YOUR GOAL: Stop after the line containing "(list_inserts (Z.to_nat (write_position"; retype every line of the data before it exactly, starting from the first.
────────────────────
Lemma reads_spec n t : 0 < n ->
  match stream_read n t with
  | (IsValue k, bytes, t') => 0 < k <= n /\ zlen bytes = k /\ flying t = bytes ++ flying t'
  | (IsError e, bytes, t') =>
      bytes = [] /\ flying t' = flying t /\ (isCritical e = true -> True)
  end.
Proof.
  intros Hn. specialize (law n t Hn). destruct (stream_read n t) as [[[e|k] bytes] t'].
  - by destruct law.
  - done.
Qed.

(** What a read of 1 to [m] bytes to the room of [r]'s buffer does. *)
Definition after_read (m : Z) (r : Receiver) (t : T) (r' : Receiver) (t' : T) : Prop :=
  incoming_feeder r' = incoming_feeder r /\ sink_read r' = sink_read r /\
  rest t' = rest t /\
  exists bytes, flying t = bytes ++ flying t' /\ zlen bytes <= m /\
    in_buffer r' =
      Ring.set_buffer
        (list_inserts (Z.to_nat (write_position (in_buffer r))) bytes (buffer (in_buffer r)))
        (in_buffer r) /\
    match read_task (reader r') with
    | Some task =>
        task = mkReadTask (write_position (in_buffer r)) 1 m 0 /\ bytes = [] /\
        read_done (reader r') = read_done (reader r)
    | None =>
        (0 < zlen bytes /\
         read_done (reader r') = notify (Fed (zlen bytes)) (read_done (reader r))) \/
        exists e, read_done (reader r') = notify (Failed e) (read_done (reader r))
    end.

Lemma read_inv_after m r t h' t' :
  rest t' = rest t ->
  read_inv flying (fun _ _ => True) (write_position (in_buffer r)) 1 m (buffer (in_buffer r))
    (flying t) (read_done (reader r)) h' t' ->
  after_read m r t
    (mkReceiver (incoming_feeder r) (Ring.set_buffer (read_memory h') (in_buffer r)) h'
       (sink_read r)) t'.
Proof.
  intros Hrest (bytes&Hf&Hl&Hm&Ht). do 3 (split; [done|]). exists bytes.
  cbn. rewrite Hm. split_and!; [done..|].
  destruct (read_task h') as [task|].
  - destruct Ht as (->&Hl1&Hd).
    assert (bytes = []) as -> by (apply zlen_zero; lia). by rewrite zlen_nil, Z.add_0_r, !Z.sub_0_r.
  - destruct Ht as [[? ?]|(e&?&_&?)]; [left|right; by exists e]. auto with lia.
Qed.

(** A read that is waiting for bytes. *)
Definition waiting (m : Z) (r : Receiver) : Prop :=
  let b := in_buffer r in
  read_task (reader r) = Some (mkReadTask (write_position b) 1 m 0) /\
  1 <= m <= zlen (room b) /\ write_position b + m <= Ring.size b.

Lemma segment_ok (b : RingBuffer) m :
  wf b -> 1 <= m <= zlen (room b) -> write_position b + m <= Ring.size b ->
  0 <= write_position b /\ 0 < 1 <= m /\ write_position b + m <= zlen (buffer b) /\
  m < size_mod.
Proof.
  intros Hwf Hm Hle. destruct Hwf as (?&_&?&_). unfold Ring.size in *.
  split_and!; (lia || zsolve).
Qed.

Lemma on_read_ready_ok m r t :
  wf (in_buffer r) -> waiting m r ->
  exists r' t', on_read_ready stream_read r t = Ret (r', t') /\ after_read m r t r' t'.
Proof.
  intros Hwf (Ht&Hm&Hle). pose proof (segment_ok _ m Hwf Hm Hle) as Hok.
  pose proof (read_begins flying (fun _ _ => True) (write_position (in_buffer r)) 1 m
    (buffer (in_buffer r)) (mkReadHelper None (read_done (reader r)) []) t ltac:(lia)) as Hinv.
  unfold on_read_ready, on_reader. rewrite Ht.
  destruct (readStep_inv stream_read flying (fun _ _ => True) reads_spec
    (write_position (in_buffer r)) 1 m (buffer (in_buffer r)) (flying t)
    (read_done (reader r)) Hok _ _ Hinv) as (h'&t'&E&Hinv').
  cbn [read_done] in E. rewrite E, bind_ret. do 2 eexists. split; [done|].
  apply read_inv_after; [|done].
  refine (readStep_keeps (fun x => rest x = rest t) _ _ _ _ _ _ _ E); [|done].
  intros n x Hx. by rewrite keep.
Qed.

Lemma read_more_ok r t :
  wf (in_buffer r) -> room (in_buffer r) <> [] -> read_task (reader r) = None ->
  exists m r' t', read_more stream_read r t = Ret (r', t') /\
    1 <= m <= zlen (room (in_buffer r)) /\
    write_position (in_buffer r) + m <= Ring.size (in_buffer r) /\ after_read m r t r' t'.
Proof.
  intros Hwf Hne Hnone.
  destruct (ring_write_pointer (in_buffer r) Hwf Hne) as (Hp&m&Hm&Hm1&Hle).
  change (zlen (ring_room (in_buffer r))) with (zlen (room (in_buffer r))) in Hm1.
  pose proof (segment_ok _ m Hwf ltac:(lia) Hle) as (?&?&?&?).
  unfold read_more. cbn [write_ref writeSegmentLength ring_ops].
  rewrite Hp, bind_ret, Hm, bind_ret. unfold on_reader.
  destruct (async_read_inv stream_read flying (fun _ _ => True) reads_spec 0
    (buffer (in_buffer r)) (write_position (in_buffer r)) 1 m
    (mkReadHelper None (read_done (reader r)) (buffer (in_buffer r))) t)
    as (h'&t'&E&Hinv); [done..|].
  rewrite Hnone. cbn [read_memory]. cbn [readSteps] in E.
  destruct (AsyncIoStream_read _ _ _ _ _ _ _) as [[h1 t1]|] eqn:E1; [|done].
  rewrite bind_ret in E. injection E as -> ->. rewrite bind_ret.
  exists m. do 2 eexists. split; [done|]. split_and!; [lia..|].
  apply read_inv_after; [|done].
  refine (async_read_keeps (fun x => rest x = rest t) _ _ _ _ _ _ _ _ _ _ eq_refl E1).
  intros n x Hx. by rewrite keep.
Qed.

(** Packets are taken from the buffer until there is only a part of one. *)
Lemma decode_loop_ok fuel r todo future :
  wf (in_buffer r) -> Forall (message_ok cap s limits) todo ->
  stream_bytes s todo = input (in_buffer r) ++ future ->
  zlen (input (in_buffer r)) < Z.of_nat fuel ->
  exists ms todo' b', todo = ms ++ todo' /\
    decode_loop cap s limits fuel r =
      Ret (None, mkReceiver (incoming_feeder r ++ ms) b' (reader r) (sink_read r)) /\
    eats (stream_bytes s ms) (in_buffer r) b' /\
    stream_bytes s todo' = input b' ++ future /\ incomplete s todo' (input b').
Proof.
  revert r todo. induction fuel as [|fuel IH]; intros r todo Hwf Hall Hs Hf.
  { pose proof (zlen_nonneg (input (in_buffer r))). lia. }
  pose proof (default_typed s schema_ok) as Hd0.
  assert (Hstop : forall e m', isRecoverable e = true ->
    codec_decode cap s (heapMessageRoot s) (in_buffer r) limits = Ret (e, m', in_buffer r) ->
    decode_loop cap s limits (S fuel) r =
    Ret (None, mkReceiver (incoming_feeder r ++ []) (in_buffer r) (reader r) (sink_read r))).
  { intros e m' Hrec E. cbn [decode_loop]. rewrite E, bind_ret, (isRecoverable_failed _ Hrec), app_nil_r.
    pose proof (critical_not_recoverable e) as Hc. rewrite Hrec, andb_true_r in Hc.
    rewrite Hc. by destruct r. }
  destruct todo as [|m todo].
  - assert (input (in_buffer r) = []) as Hi.
    { by destruct (app_eq_nil _ _ (eq_sym Hs)). }
    destruct (decode_empty cap s (heapMessageRoot s) (in_buffer r) limits Hwf Hi)
      as (e&He&Hrec).
    exists [], [], (in_buffer r). rewrite (Hstop e _ Hrec He).
    split_and!; first [done|by apply eats_nil].
  - apply Forall_cons_1 in Hall as [(Ht&Hfit&Hlim&Hlen) Hall].
    unfold stream_bytes in Hs. cbn [map concat] in Hs. fold (stream_bytes s todo) in Hs.
    destruct (Z.lt_ge_cases (zlen (input (in_buffer r))) (zlen (packet_bytes s m)))
      as [Hlt|Hge].
    + set (i := input (in_buffer r)) in *.
      assert (Hi : i = ztake (zlen i) (packet_bytes s m)).
      { rewrite <- (ztake_app_le (zlen i) (packet_bytes s m) (stream_bytes s todo)) by lia.
        by rewrite Hs, ztake_app_exact. }
      destruct (decode_partial cap s (heapMessageRoot s) m (in_buffer r)
        (zdrop (zlen i) (packet_bytes s m)) limits) as (e&m'&He&Hrec); try done.
      * fold i. rewrite Hi at 1. by rewrite ztake_drop.
      * intros E. apply (f_equal zlen) in E. pose proof (zlen_nonneg i).
        rewrite zlen_drop, zlen_nil in E by lia. lia.
      * rewrite packet_len in Hlen. lia.
      * exists [], (m :: todo), (in_buffer r). rewrite (Hstop e _ Hrec He).
        split_and!; first [done|by apply eats_nil].
    + assert (Hi : input (in_buffer r) = packet_bytes s m ++
        zdrop (zlen (packet_bytes s m)) (input (in_buffer r))).
      { rewrite <- (ztake_drop (zlen (packet_bytes s m)) (input (in_buffer r))) at 1.
        f_equal. rewrite <- (ztake_app_le _ _ future), <- Hs by lia.
        by apply ztake_app_exact. }
      destruct (decode_packet cap s (heapMessageRoot s) m (in_buffer r) _ limits schema_ok
        Hd0 Ht Hfit Hwf Hi Hlim) as (b1&Hdec&He).
      cbn [decode_loop]. rewrite Hdec, bind_ret. cbn [failed noError error_ Z.eqb negb isCritical Z.ltb].
      pose proof (eats_rest _ _ _ _ He Hi) as Hi1.
      destruct (IH (feed_incoming m (set_in_buffer b1 r)) todo (proj1 He) Hall)
        as (ms&todo'&b'&->&E&He'&Hs'&Hinc).
      * change (stream_bytes s todo = input b1 ++ future).
        rewrite Hi, <- app_assoc in Hs. apply app_inv_head in Hs. by rewrite Hs, Hi1.
      * change (zlen (input b1) < Z.of_nat fuel). rewrite Hi1, zlen_drop by (pose proof (zlen_nonneg (packet_bytes s m)); lia).
        rewrite packet_len in *. pose proof (zlen_nonneg (encode_bytes s m)). lia.
      * exists (m :: ms), todo', b'. cbn in E. rewrite <- app_assoc in E.
        split_and!; [done| |by eapply eats_trans|done|done].
        change (if isCritical noError then _ else ?x) with x. exact E.
Qed.

(** *** The states of a receiver *)

(** It reads: the bytes [pend] are in the room, not yet committed. *)
Definition receiving (r : Receiver) (pend : list byte) : Prop :=
  let b := in_buffer r in
  sink_read r = Alive /\
  match read_task (reader r) with
  | Some _ => exists m, waiting m r /\ pend = [] /\ read_done (reader r) = Some []
  | None =>
      read_done (reader r) = Some [Fed (zlen pend)] /\ 0 < zlen pend <= zlen (room b) /\
      write_position b + zlen pend <= Ring.size b /\ ztake (zlen pend) (room b) = pend
  end.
────────────────────
COMPLETED EXERCISE:
Lemma reads_spec n t : 0 < n ->
  match stream_read n t with
  | (IsValue k, bytes, t') => 0 < k <= n /\ zlen bytes = k /\ flying t = bytes ++ flying t'
  | (IsError e, bytes, t') =>
      bytes = [] /\ flying t' = flying t /\ (isCritical e = true -> True)
  end.
Proof.
  intros Hn. specialize (law n t Hn). destruct (stream_read n t) as [[[e|k] bytes] t'].
  - by destruct law.
  - done.
Qed.

(** What a read of 1 to [m] bytes to the room of [r]'s buffer does. *)
Definition after_read (m : Z) (r : Receiver) (t : T) (r' : Receiver) (t' : T) : Prop :=
  incoming_feeder r' = incoming_feeder r /\ sink_read r' = sink_read r /\
  rest t' = rest t /\
  exists bytes, flying t = bytes ++ flying t' /\ zlen bytes <= m /\
    in_buffer r' =
      Ring.set_buffer
        (list_inserts (Z.to_nat (write_position (in_buffer r))) bytes (buffer (in_buffer r)))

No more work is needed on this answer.